Grafiti kuno hadir untuk menampilkan situasi masa itu, sedangkan grafiti modern hadir dari subkultur yang melawan dominasi. Menurut Braid dan Taylor, grafiti di zaman kuno biasanya hadir oleh otoritas tertentu. Dan grafiti kuno ini perlu pelastarian dan penjagaan karena memiliki nilai sejarah.

Baca Juga: Penghapusan Mural dan Persekusi Penciptanya di Mata Seniman dan Aktivis Bandung: Berlebihan dan Lucu
Aksi Mural Kamisan Bandung Jelang September Hitam
Mural “Jokowi Tutup Mata” di Bandung Dihapus, AJI Bandung: Kebebasan Berekspresi dalam Ancaman
Bangsa ini Lahir dari Kritik, Kenapa Kita Sekarang Hendak Menumpasnya?

Poster revolusi hasil kolaborasi seniman Affandi, Seodjojono, Dullah, dan penyair Chairil Anwar berjudul Boeng Ajo, Boeng!. (Dok.
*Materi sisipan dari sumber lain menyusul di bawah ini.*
(** A value of the chart as the template sees it: a string or a number. *)
Inductive HelmValue : Type :=
| HString (s : string)
| HInt (n : Z).

(** How the template prints a value. *)
Definition print (val : HelmValue) : string :=
  match val with
  | HString s => s
  | HInt n => pretty n
  end.

(** Helm's [required]: the value, or the warning as an error when the
    value is missing or is the empty string. (Helm puts the position in
    the template in front of the warning.) *)
Definition required (warn : string) (val : option HelmValue) : result HelmValue :=
  match val with
  | None => Err warn
  | Some (HString EmptyString) => Err warn
  | Some val => Ok val
  end.

(** [.Values] of the chart [azure-infra]. *)
Record Values := {
  azure_subscriptionID : option HelmValue;
  azure_tenantID : option HelmValue;
  azure_region : option HelmValue;
  azure_countUpdateDomains : option HelmValue;
  azure_countFaultDomains : option HelmValue;
  create_resourceGroup : bool;
  create_vnet : bool;
  create_availabilitySet : bool;
  resourceGroup_name : option HelmValue;
  resourceGroup_vnet_name : option HelmValue;
  resourceGroup_vnet_cidr : option HelmValue;
  resourceGroup_subnet_serviceEndpoints : list string;
  clusterName : option HelmValue;
  networks_worker : option HelmValue;
  outputKeys : gmap string string
}.

(** The right-hand side of an attribute: a string between quotes, an
    interpolation ["${type.name.attribute}"] of a resource's attribute,
    an interpolation ["${var.name}"] of a variable, a list kept as the
    text the template prints, or a boolean. *)
Inductive Expr : Type :=
| Str (s : string)
| Attribute (type name attribute : string)
| Var (name : string)
| Raw (text : string)
| Bool (b : bool).

(** The blocks of the rendered configuration, in the order of the
    template; comments and layout are left out. *)
Inductive Block : Type :=
| Provider (name : string) (attributes : list (string * Expr))
| Resource (type name : string) (attributes : list (string * Expr))
| Output (name : string) (value : Expr).

Definition quoted (s : string) : string :=
  String json.doubleQuote s +:+ String json.doubleQuote EmptyString.

(** Line 33: the [range] over the service endpoints, which prints a comma
    in front of every element whose index is not zero. *)
Fixpoint rangeServiceEndpoints (index : nat) (serviceEndpoints : list string) : string :=
  match serviceEndpoints with
  | [] => EmptyString
  | serviceEndpoint :: rest =>
      match index with O => EmptyString | S _ => "," end
      +:+ quoted serviceEndpoint +:+ rangeServiceEndpoints (S index) rest
  end.

(** [.Values.outputKeys.<key>]: a key that is not set prints nothing. *)
Definition outputKey (v : Values) (key : string) : string :=
  default EmptyString (outputKeys v !! key).

(** [main.tf], evaluated from top to bottom: the first [required] that
    fails ends the rendering. *)
Definition render (v : Values) : result (list Block) :=
  (* provider "azurerm" *)
  subscriptionID ← required "azure.subscriptionID is required" (azure_subscriptionID v);
  tenantID ← required "azure.tenantID is required" (azure_tenantID v);
  let provider :=
    Provider "azurerm"
      [ ("subscription_id", Str (print subscriptionID));
        ("tenant_id", Str (print tenantID));
        ("client_id", Var "CLIENT_ID");
        ("client_secret", Var "CLIENT_SECRET") ] in
  resourceGroup ←
    (if create_resourceGroup v then
       name ← required "resourceGroup.name is required" (resourceGroup_name v);
       location ← required "azure.region is required" (azure_region v);
       Ok [ Resource "azurerm_resource_group" "rg"
              [ ("name", Str (print name)); ("location", Str (print location)) ] ]
     else Ok []);
  (* VNet, Subnets, Route Table, Security Groups *)
  vnet ←
    (if create_vnet v then
       name ← required "resourceGroup.vnet.name is required" (resourceGroup_vnet_name v);
       resourceGroupName ← required "resourceGroup.name is required" (resourceGroup_name v);
       location ← required "azure.region is required" (azure_region v);
       cidr ← required "resourceGroup.vnet.cidr is required" (resourceGroup_vnet_cidr v);
       Ok [ Resource "azurerm_virtual_network" "vnet"
              [ ("name", Str (print name));
                ("resource_group_name", Str (print resourceGroupName));
                ("location", Str (print location));
                ("address_space", Raw ("[" +:+ quoted (print cidr) +:+ "]")) ] ]
     else Ok []);
  subnet ←
    (name ← required "clusterName is required" (clusterName v);
     resourceGroupName ← required "resourceGroup.name is required" (resourceGroup_name v);
     vnetName ← required "resourceGroup.vnet.name is required" (resourceGroup_vnet_name v);
     worker ← required "networks.worker is required" (networks_worker v);
     Ok (Resource "azurerm_subnet" "workers"
           [ ("name", Str (print name +:+ "-nodes"));
             ("resource_group_name", Str (print resourceGroupName));
             ("virtual_network_name", Str (print vnetName));
             ("address_prefix", Str (print worker));
             ("service_endpoints",
              Raw ("[" +:+ rangeServiceEndpoints 0 (resourceGroup_subnet_serviceEndpoints v)
                   +:+ "]")) ]));
  routeTable ←
    (location ← required "azure.region is required" (azure_region v);
     resourceGroupName ← required "resourceGroup.name is required" (resourceGroup_name v);
     Ok (Resource "azurerm_route_table" "workers"
           [ ("name", Str "worker_route_table");
             ("location", Str (print location));
             ("resource_group_name", Str (print resourceGroupName)) ]));
  let routeTableAssociation :=
    Resource "azurerm_subnet_route_table_association" "workers-rt-association"
      [ ("subnet_id", Attribute "azurerm_subnet" "workers" "id");
        ("route_table_id", Attribute "azurerm_route_table" "workers" "id") ] in
  securityGroup ←
    (name ← required "clusterName is required" (clusterName v);
     location ← required "azure.region is required" (azure_region v);
     resourceGroupName ← required "resourceGroup.name is required" (resourceGroup_name v);
     Ok (Resource "azurerm_network_security_group" "workers"
           [ ("name", Str (print name +:+ "-workers"));
             ("location", Str (print location));
             ("resource_group_name", Str (print resourceGroupName)) ]));
  let securityGroupAssociation :=
    Resource "azurerm_subnet_network_security_group_association" "workers-sg-association"
      [ ("subnet_id", Attribute "azurerm_subnet" "workers" "id");
        ("network_security_group_id",
         Attribute "azurerm_network_security_group" "workers" "id") ] in
  (* Availability Set *)
  availabilitySet ←
    (if create_availabilitySet v then
       name ← required "clusterName is required" (clusterName v);
       resourceGroupName ← required "resourceGroup.name is required" (resourceGroup_name v);
       location ← required "azure.region is required" (azure_region v);
       countUpdateDomains ←
         required "azure.countUpdateDomains is required" (azure_countUpdateDomains v);
       countFaultDomains ←
         required "azure.countFaultDomains is required" (azure_countFaultDomains v);
       Ok [ Resource "azurerm_availability_set" "workers"
              [ ("name", Str (print name +:+ "-avset-workers"));
                ("resource_group_name", Str (print resourceGroupName));
                ("location", Str (print location));
                ("platform_update_domain_count", Str (print countUpdateDomains));
                ("platform_fault_domain_count", Str (print countFaultDomains));
                ("managed", Bool true) ] ]
     else Ok []);
  (* Output variables *)
  resourceGroupName ← required "resourceGroup.name is required" (resourceGroup_name v);
  vnetName ← required "resourceGroup.vnet.name is required" (resourceGroup_vnet_name v);
  let outputs :=
    [ Output (outputKey v "resourceGroupName") (Str (print resourceGroupName));
      Output (outputKey v "vnetName") (Str (print vnetName));
      Output (outputKey v "subnetName") (Attribute "azurerm_subnet" "workers" "name");
      Output (outputKey v "routeTableName") (Attribute "azurerm_route_table" "workers" "name");
      Output (outputKey v "securityGroupName")
        (Attribute "azurerm_network_security_group" "workers" "name") ] in
  let availabilitySetOutputs :=
    if create_availabilitySet v then
      [ Output (outputKey v "availabilitySetID")
          (Attribute "azurerm_availability_set" "workers" "id");
        Output (outputKey v "availabilitySetName")
          (Attribute "azurerm_availability_set" "workers" "name") ]
    else [] in
  Ok ([provider] ++ resourceGroup ++ vnet
      ++ [subnet; routeTable; routeTableAssociation; securityGroup; securityGroupAssociation]
      ++ availabilitySet ++ outputs ++ availabilitySetOutputs)%list.
(** C4, amended. With [js_minify] on, the content after the minify step
    has only single spaces as whitespace, no line feed, and the tokens it
    had before, in order; the output is the watermark, which has line
    feeds of its own, followed by that content, in readable format with a
    line feed behind every closing brace. For the script of the example the
    content is [function f() { return 1; }]. *)
Theorem minify_collapses_whitespace (cfg : config) (js_code : str) :
  js_minify cfg = true ->
  let stripped := strip_lines (js_remove_comments cfg js_code) in
  let minified := js_minified cfg stripped in
  single_spaced minified = true
  /\ forallb (fun c => negb (c =? LF)%N) minified = true
  /\ words minified = words stripped
  /\ clean_js_text cfg js_code
     = WATERMARK ++ (if is_compact cfg then minified
                     else if is_readable cfg then brace_newline minified
                     else minified)
  /\ js_minified cfg (strip_lines (js_remove_comments cfg three_line_js))
     = py "function f() { return 1; }"
  /\ clean_js_text cfg three_line_js
     = WATERMARK ++ (if is_compact cfg then py "function f() { return 1; }"
                     else if is_readable cfg then py "function f() { return 1; }" ++ [LF]
                     else py "function f() { return 1; }").
Proof.
  intros H stripped minified.
  destruct (js_minified_spec cfg stripped H) as (_ & Hs & Hl & Hi).
  fold minified in Hs, Hl, Hi.
  assert (js_minified cfg (strip_lines (js_remove_comments cfg three_line_js))
          = py "function f() { return 1; }") as Hex.
  { unfold js_minified, js_remove_comments. rewrite H.
    destruct (remove_comments cfg); vm_compute; reflexivity. }
  repeat split; try assumption.
  - unfold clean_js_text, add_watermark, js_body, js_format.
    fold stripped. fold minified.
    now rewrite (blank_gap_no_opener minified Hl).
  - unfold clean_js_text, add_watermark, js_body, js_format.
    rewrite Hex.
    destruct (is_compact cfg); [vm_compute; reflexivity|].
    destruct (is_readable cfg); vm_compute; reflexivity.
Qed.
Penulis)
Poster revolusi hasil kolaborasi seniman Affandi, Seodjojono, Dullah, dan penyair Chairil Anwar berjudul Boeng Ajo, Boeng!. (Dok. Penulis)

Setelah Bercerita dari Tembok ke Tembok

Dari dinding masa lalu, melalui grafiti, mural, poster, dan seni jalanan lainnya yang hadir sejak zaman revolusi Indonesia hingga pasca-reformasi, dari dinding kuno di Mediterania hingga dinding modern di jembatan Cikapayang, Bandung, para seniman menyebarkan semangat, aspirasi, kritik, dan perlawanan.

Sekali lagi, kita perlu refleksi melihat dan mengabungkan puzzle demi puzzle di dinding masa lalu, menyatukan satu demi satu, merekonstruksi tembok-tembok sejarah dan merangkumkan dalam satu kisah tentang cinta dan duka, tentang Indonesia merdeka.

Kuntowijoyo dalam Pengantar Ilmu Sejarah (2013) mengatakan, belajar sejarah membuat kita jatuh cinta, belajar dari fakta dan pengalaman membuat menjadi bijaksana. Artinya, kita juga belajar bijaksana dalam menghadapi mural, poster, spanduk, grafiti yang bertebaran di masa kini. Sebab semua seni visual itu sudah menjadi alat komunikasi sejak awal munculnya peradaban.

Akhirul kalam, menurut band Feast dalam lirik lagu Peradaban, “Karena peradaban, takkan pernah mati, qalau diledakkan diancam tuk diobati, karena peradaban berputar abadi”. Apakah benar akan menghapus mural dan grafiti yang sudah muncul sejak lahirnya peradaban manusia?